WHAT IS NEEDED => Nothing but the lines from the one containing "(** Several requests completed in turn *)" through the one containing "induction ds as", both included, should be given again, each exactly as written below.

*** Block opens ***

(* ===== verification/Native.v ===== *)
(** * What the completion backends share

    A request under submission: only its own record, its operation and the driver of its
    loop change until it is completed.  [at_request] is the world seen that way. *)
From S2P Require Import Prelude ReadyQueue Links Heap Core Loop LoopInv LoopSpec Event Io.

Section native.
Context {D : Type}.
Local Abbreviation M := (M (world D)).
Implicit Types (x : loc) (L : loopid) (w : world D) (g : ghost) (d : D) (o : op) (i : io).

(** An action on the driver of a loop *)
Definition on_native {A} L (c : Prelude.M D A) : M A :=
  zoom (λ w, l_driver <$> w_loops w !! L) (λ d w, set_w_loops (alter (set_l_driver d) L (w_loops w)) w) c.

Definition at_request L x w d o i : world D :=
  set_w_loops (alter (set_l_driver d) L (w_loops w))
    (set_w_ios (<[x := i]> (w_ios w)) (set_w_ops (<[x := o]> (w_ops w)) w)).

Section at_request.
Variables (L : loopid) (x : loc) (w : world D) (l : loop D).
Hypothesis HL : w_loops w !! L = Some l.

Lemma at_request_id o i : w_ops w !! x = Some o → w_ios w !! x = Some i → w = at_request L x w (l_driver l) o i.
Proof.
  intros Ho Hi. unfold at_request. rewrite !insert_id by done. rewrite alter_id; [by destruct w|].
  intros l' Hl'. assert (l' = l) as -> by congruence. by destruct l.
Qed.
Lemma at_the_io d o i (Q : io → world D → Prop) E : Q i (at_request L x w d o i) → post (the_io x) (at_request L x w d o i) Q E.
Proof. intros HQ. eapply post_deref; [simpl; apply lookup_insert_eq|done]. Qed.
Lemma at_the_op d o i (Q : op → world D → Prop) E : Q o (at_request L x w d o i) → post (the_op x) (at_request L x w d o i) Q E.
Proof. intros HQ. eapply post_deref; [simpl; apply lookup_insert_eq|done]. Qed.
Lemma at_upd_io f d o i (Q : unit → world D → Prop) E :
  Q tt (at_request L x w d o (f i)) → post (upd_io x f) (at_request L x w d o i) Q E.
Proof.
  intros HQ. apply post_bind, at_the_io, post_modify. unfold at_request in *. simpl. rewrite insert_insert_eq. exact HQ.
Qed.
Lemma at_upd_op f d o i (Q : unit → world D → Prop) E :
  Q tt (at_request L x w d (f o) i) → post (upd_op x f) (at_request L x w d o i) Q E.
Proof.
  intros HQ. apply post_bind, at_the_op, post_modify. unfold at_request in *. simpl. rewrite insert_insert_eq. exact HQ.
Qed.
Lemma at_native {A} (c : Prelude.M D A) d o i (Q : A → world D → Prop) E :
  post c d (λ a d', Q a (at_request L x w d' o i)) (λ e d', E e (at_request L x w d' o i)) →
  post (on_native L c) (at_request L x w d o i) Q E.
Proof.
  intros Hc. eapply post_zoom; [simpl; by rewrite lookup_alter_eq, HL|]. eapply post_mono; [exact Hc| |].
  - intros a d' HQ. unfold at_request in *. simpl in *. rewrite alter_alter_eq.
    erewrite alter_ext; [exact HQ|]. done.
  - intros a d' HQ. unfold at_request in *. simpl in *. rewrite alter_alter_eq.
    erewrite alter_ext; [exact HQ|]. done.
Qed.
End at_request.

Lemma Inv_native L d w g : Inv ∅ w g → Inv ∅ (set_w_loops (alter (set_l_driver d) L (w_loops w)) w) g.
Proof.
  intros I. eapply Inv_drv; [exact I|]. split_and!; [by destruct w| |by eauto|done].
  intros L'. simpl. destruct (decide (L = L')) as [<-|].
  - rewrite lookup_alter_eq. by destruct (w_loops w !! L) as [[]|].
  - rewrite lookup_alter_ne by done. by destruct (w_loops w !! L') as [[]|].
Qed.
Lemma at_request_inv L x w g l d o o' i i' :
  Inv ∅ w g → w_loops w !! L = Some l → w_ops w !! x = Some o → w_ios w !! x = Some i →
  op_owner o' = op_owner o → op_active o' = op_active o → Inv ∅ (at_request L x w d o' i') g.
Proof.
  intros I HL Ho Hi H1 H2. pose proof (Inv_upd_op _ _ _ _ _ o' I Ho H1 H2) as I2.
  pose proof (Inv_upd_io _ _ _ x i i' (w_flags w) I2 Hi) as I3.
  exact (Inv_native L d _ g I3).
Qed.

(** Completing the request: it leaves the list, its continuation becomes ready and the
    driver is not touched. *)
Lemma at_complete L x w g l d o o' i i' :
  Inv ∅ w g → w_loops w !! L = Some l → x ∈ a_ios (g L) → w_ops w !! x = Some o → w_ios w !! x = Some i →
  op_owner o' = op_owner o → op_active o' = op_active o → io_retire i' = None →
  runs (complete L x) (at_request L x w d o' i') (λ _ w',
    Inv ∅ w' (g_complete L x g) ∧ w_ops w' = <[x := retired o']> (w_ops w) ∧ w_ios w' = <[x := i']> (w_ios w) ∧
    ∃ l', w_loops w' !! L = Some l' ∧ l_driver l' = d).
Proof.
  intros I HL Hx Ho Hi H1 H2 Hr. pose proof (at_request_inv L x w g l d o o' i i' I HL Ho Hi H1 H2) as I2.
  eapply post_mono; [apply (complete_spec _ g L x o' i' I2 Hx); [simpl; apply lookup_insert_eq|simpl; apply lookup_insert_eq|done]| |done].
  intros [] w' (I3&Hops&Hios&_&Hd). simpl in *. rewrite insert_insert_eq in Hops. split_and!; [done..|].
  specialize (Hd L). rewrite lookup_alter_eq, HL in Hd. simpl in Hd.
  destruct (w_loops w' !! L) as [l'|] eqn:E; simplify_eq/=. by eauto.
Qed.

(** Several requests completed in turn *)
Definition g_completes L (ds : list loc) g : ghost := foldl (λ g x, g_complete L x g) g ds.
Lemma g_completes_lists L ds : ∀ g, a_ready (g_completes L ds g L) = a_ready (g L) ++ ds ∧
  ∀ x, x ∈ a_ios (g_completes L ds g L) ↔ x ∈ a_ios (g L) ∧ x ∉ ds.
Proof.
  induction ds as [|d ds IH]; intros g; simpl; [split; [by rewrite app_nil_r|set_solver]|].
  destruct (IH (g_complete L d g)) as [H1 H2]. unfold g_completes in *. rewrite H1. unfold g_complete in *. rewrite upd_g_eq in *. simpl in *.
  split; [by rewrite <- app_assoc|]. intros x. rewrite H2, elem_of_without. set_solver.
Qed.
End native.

*** Block closes ***
*** Block opens ***

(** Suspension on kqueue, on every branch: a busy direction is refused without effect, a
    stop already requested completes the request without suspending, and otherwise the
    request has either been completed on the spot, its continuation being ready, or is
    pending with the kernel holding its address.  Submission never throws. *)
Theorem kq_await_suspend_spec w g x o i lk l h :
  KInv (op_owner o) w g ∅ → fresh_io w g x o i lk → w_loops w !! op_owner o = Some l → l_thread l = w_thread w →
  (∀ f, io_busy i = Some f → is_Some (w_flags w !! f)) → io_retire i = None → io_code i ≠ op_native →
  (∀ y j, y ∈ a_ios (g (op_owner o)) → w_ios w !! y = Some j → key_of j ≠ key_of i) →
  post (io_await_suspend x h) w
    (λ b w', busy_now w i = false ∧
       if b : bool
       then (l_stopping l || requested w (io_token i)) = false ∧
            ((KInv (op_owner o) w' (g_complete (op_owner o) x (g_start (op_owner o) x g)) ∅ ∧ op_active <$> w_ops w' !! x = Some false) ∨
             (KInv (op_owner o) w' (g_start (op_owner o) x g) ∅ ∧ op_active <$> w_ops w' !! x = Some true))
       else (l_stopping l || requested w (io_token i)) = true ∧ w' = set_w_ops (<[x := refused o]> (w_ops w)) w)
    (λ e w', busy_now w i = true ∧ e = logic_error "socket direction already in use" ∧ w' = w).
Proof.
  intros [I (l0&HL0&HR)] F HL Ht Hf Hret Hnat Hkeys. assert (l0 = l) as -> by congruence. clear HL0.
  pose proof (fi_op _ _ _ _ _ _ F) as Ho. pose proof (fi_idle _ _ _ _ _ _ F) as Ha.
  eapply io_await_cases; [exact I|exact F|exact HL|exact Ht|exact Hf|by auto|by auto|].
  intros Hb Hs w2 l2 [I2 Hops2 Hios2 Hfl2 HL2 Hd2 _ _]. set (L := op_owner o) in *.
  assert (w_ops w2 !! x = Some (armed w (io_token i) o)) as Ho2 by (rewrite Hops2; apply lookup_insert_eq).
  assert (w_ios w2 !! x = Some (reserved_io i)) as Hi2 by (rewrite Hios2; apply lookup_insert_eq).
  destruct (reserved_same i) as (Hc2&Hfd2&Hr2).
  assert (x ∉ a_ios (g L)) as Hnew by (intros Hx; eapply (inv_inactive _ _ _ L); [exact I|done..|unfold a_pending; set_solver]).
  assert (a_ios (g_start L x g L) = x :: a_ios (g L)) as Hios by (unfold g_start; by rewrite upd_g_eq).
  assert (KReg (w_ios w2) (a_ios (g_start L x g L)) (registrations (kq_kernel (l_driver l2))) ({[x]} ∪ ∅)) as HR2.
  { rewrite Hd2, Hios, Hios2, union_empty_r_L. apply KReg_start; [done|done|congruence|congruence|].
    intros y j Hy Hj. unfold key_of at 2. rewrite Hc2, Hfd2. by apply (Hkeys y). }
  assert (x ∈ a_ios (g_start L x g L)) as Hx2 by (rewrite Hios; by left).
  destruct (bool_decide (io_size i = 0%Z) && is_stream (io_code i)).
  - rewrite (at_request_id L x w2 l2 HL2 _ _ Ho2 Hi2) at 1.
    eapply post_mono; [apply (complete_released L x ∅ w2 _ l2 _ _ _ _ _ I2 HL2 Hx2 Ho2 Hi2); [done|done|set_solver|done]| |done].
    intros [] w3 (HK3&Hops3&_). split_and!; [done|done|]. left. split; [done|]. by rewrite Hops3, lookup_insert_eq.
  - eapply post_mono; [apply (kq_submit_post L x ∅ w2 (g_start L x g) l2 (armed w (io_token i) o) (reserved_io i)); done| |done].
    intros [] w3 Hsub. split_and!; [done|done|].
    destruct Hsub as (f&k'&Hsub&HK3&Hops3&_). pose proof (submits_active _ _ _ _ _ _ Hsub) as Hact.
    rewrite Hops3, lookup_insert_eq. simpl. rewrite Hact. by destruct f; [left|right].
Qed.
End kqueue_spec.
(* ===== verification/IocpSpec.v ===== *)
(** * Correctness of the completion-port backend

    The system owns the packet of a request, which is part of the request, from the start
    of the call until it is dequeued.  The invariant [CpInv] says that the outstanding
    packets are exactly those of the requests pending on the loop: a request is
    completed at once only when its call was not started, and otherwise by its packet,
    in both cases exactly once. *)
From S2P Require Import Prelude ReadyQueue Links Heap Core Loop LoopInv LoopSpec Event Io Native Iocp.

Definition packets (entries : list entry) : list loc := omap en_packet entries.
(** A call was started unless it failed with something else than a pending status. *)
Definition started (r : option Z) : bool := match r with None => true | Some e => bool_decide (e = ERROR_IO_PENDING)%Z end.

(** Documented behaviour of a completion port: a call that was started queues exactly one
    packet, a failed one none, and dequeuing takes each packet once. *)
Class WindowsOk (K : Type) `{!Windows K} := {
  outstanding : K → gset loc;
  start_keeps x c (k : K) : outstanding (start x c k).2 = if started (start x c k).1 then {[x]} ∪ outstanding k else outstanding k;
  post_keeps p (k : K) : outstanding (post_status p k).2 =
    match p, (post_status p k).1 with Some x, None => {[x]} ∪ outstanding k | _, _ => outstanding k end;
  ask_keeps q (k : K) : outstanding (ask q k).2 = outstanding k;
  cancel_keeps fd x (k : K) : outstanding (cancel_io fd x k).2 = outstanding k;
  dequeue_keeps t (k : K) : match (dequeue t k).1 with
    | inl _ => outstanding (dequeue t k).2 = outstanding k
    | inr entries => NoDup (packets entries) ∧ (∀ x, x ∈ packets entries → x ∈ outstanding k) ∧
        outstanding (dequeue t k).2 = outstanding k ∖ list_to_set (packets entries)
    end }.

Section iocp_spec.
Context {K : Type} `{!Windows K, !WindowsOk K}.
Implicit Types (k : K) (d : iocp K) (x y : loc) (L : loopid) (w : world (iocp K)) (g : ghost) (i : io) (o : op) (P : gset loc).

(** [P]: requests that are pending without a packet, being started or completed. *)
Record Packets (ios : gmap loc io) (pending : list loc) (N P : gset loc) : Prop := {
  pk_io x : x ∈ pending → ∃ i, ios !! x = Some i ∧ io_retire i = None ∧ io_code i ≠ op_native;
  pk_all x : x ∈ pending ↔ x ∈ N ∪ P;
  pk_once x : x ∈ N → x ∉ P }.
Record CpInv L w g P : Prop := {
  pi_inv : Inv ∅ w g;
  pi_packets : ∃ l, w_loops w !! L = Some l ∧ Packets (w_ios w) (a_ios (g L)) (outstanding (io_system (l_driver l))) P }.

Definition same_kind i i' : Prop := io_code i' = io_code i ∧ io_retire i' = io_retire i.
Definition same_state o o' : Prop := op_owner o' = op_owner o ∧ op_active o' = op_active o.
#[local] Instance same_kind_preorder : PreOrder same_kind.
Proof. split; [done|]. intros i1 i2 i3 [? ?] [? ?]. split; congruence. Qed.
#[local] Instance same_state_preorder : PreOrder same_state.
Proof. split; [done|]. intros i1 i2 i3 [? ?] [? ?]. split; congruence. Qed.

*** Block closes ***

WRITTEN ANSWER =>
(** Several requests completed in turn *)
Definition g_completes L (ds : list loc) g : ghost := foldl (λ g x, g_complete L x g) g ds.
Lemma g_completes_lists L ds : ∀ g, a_ready (g_completes L ds g L) = a_ready (g L) ++ ds ∧
  ∀ x, x ∈ a_ios (g_completes L ds g L) ↔ x ∈ a_ios (g L) ∧ x ∉ ds.
Proof.
  induction ds as [|d ds IH]; intros g; simpl; [split; [by rewrite app_nil_r|set_solver]|].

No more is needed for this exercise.